DESCRIPTION OF THE TASK: Please restate the lines shown below exactly, every one of them.

(Stored data)
(** * parse_wrapped.py: signal-exchange classification, metadata extraction
      and wrapper synthesis

    A shallow embedding of [testcases/testcase1/models/parse_wrapped.py].

    - Python strings are modelled as [string] (byte strings).  The only
      characters the program tests for or rewrites are ASCII (the dot, the
      underscore, the double quote, the three markers), so a UTF-8 reading of
      the document gives the same splits and replacements.
    - A Python [dict] is an insertion-ordered association list ([dict]).
    - An [xml.etree.ElementTree] element is an [Element]: tag, attribute
      dictionary, children.
    - Exceptions are the constructors of [exn]; a function that may raise
      returns a [result]; a function that also mutates one of its arguments
      is a state transformer [M S A].
    - [float()] and the formatting of a float are builtins of the
      interpreter: the development is parametric in them ([PyFloat]). *)

From Stdlib Require Import String Ascii List Bool Arith Lia.
Import ListNotations.

Local Open Scope list_scope.
Local Open Scope string_scope.

Set Implicit Arguments.

(* ================================================================= *)
(** ** Characters and string primitives *)

Definition dquote : ascii := "034"%char.
Definition dot : ascii := "."%char.
Definition underscore : ascii := "_"%char.
Definition tab : ascii := "009"%char.
Definition newline : ascii := "010"%char.

Definition str (c : ascii) : string := String c EmptyString.

(** [x.startswith(p)], used to define [sub in s]. *)
Fixpoint startswith (p s : string) : bool :=
  match p, s with
  | EmptyString, _ => true
  | String a p', String b s' => Ascii.eqb a b && startswith p' s'
  | String _ _, EmptyString => false
  end.

(** [sub in s] on strings. *)
Fixpoint contains (sub s : string) : bool :=
  startswith sub s ||
  match s with
  | EmptyString => false
  | String _ s' => contains sub s'
  end.

(** [s.split(sep)] for a one-character separator (both separators of the
    program, the dot and the double quote, are). *)
Fixpoint split (sep : ascii) (s : string) : list string :=
  match s with
  | EmptyString => [EmptyString]
  | String c s' =>
      if Ascii.eqb c sep then EmptyString :: split sep s'
      else match split sep s' with
           | [] => [str c]
           | x :: xs => String c x :: xs
           end
  end.

(** [sep.join(l)]. *)
Definition join (sep : string) (l : list string) : string := String.concat sep l.

(** [s.replace(a, b)] for one-character [a] and [b]. *)
Fixpoint replace (a b : ascii) (s : string) : string :=
  match s with
  | EmptyString => EmptyString
  | String c s' => String (if Ascii.eqb c a then b else c) (replace a b s')
  end.

(** [l[-1]] on a list of strings that is never empty ([split] results). *)
Definition last_item (l : list string) : string := last l EmptyString.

ANSWER AREA:
(** * parse_wrapped.py: signal-exchange classification, metadata extraction
      and wrapper synthesis

    A shallow embedding of [testcases/testcase1/models/parse_wrapped.py].

    - Python strings are modelled as [string] (byte strings).  The only
      characters the program tests for or rewrites are ASCII (the dot, the
      underscore, the double quote, the three markers), so a UTF-8 reading of
      the document gives the same splits and replacements.
    - A Python [dict] is an insertion-ordered association list ([dict]).
    - An [xml.etree.ElementTree] element is an [Element]: tag, attribute
      dictionary, children.
    - Exceptions are the constructors of [exn]; a function that may raise
      returns a [result]; a function that also mutates one of its arguments
      is a state transformer [M S A].
    - [float()] and the formatting of a float are builtins of the
      interpreter: the development is parametric in them ([PyFloat]). *)

From Stdlib Require Import String Ascii List Bool Arith Lia.
Import ListNotations.

Local Open Scope list_scope.
Local Open Scope string_scope.

Set Implicit Arguments.

(* ================================================================= *)
(** ** Characters and string primitives *)

Definition dquote : ascii := "034"%char.
Definition dot : ascii := "."%char.
Definition underscore : ascii := "_"%char.
Definition tab : ascii := "009"%char.
Definition newline : ascii := "010"%char.

Definition str (c : ascii) : string := String c EmptyString.

(** [x.startswith(p)], used to define [sub in s]. *)
Fixpoint startswith (p s : string) : bool :=
  match p, s with
  | EmptyString, _ => true
  | String a p', String b s' => Ascii.eqb a b && startswith p' s'
  | String _ _, EmptyString => false
  end.

(** [sub in s] on strings. *)
Fixpoint contains (sub s : string) : bool :=
  startswith sub s ||
  match s with
  | EmptyString => false
  | String _ s' => contains sub s'
  end.

(** [s.split(sep)] for a one-character separator (both separators of the
    program, the dot and the double quote, are). *)
Fixpoint split (sep : ascii) (s : string) : list string :=
  match s with
  | EmptyString => [EmptyString]
  | String c s' =>
      if Ascii.eqb c sep then EmptyString :: split sep s'
      else match split sep s' with
           | [] => [str c]
           | x :: xs => String c x :: xs
           end
  end.

(** [sep.join(l)]. *)
Definition join (sep : string) (l : list string) : string := String.concat sep l.

(** [s.replace(a, b)] for one-character [a] and [b]. *)
Fixpoint replace (a b : ascii) (s : string) : string :=
  match s with
  | EmptyString => EmptyString
  | String c s' => String (if Ascii.eqb c a then b else c) (replace a b s')
  end.

(** [l[-1]] on a list of strings that is never empty ([split] results). *)
Definition last_item (l : list string) : string := last l EmptyString.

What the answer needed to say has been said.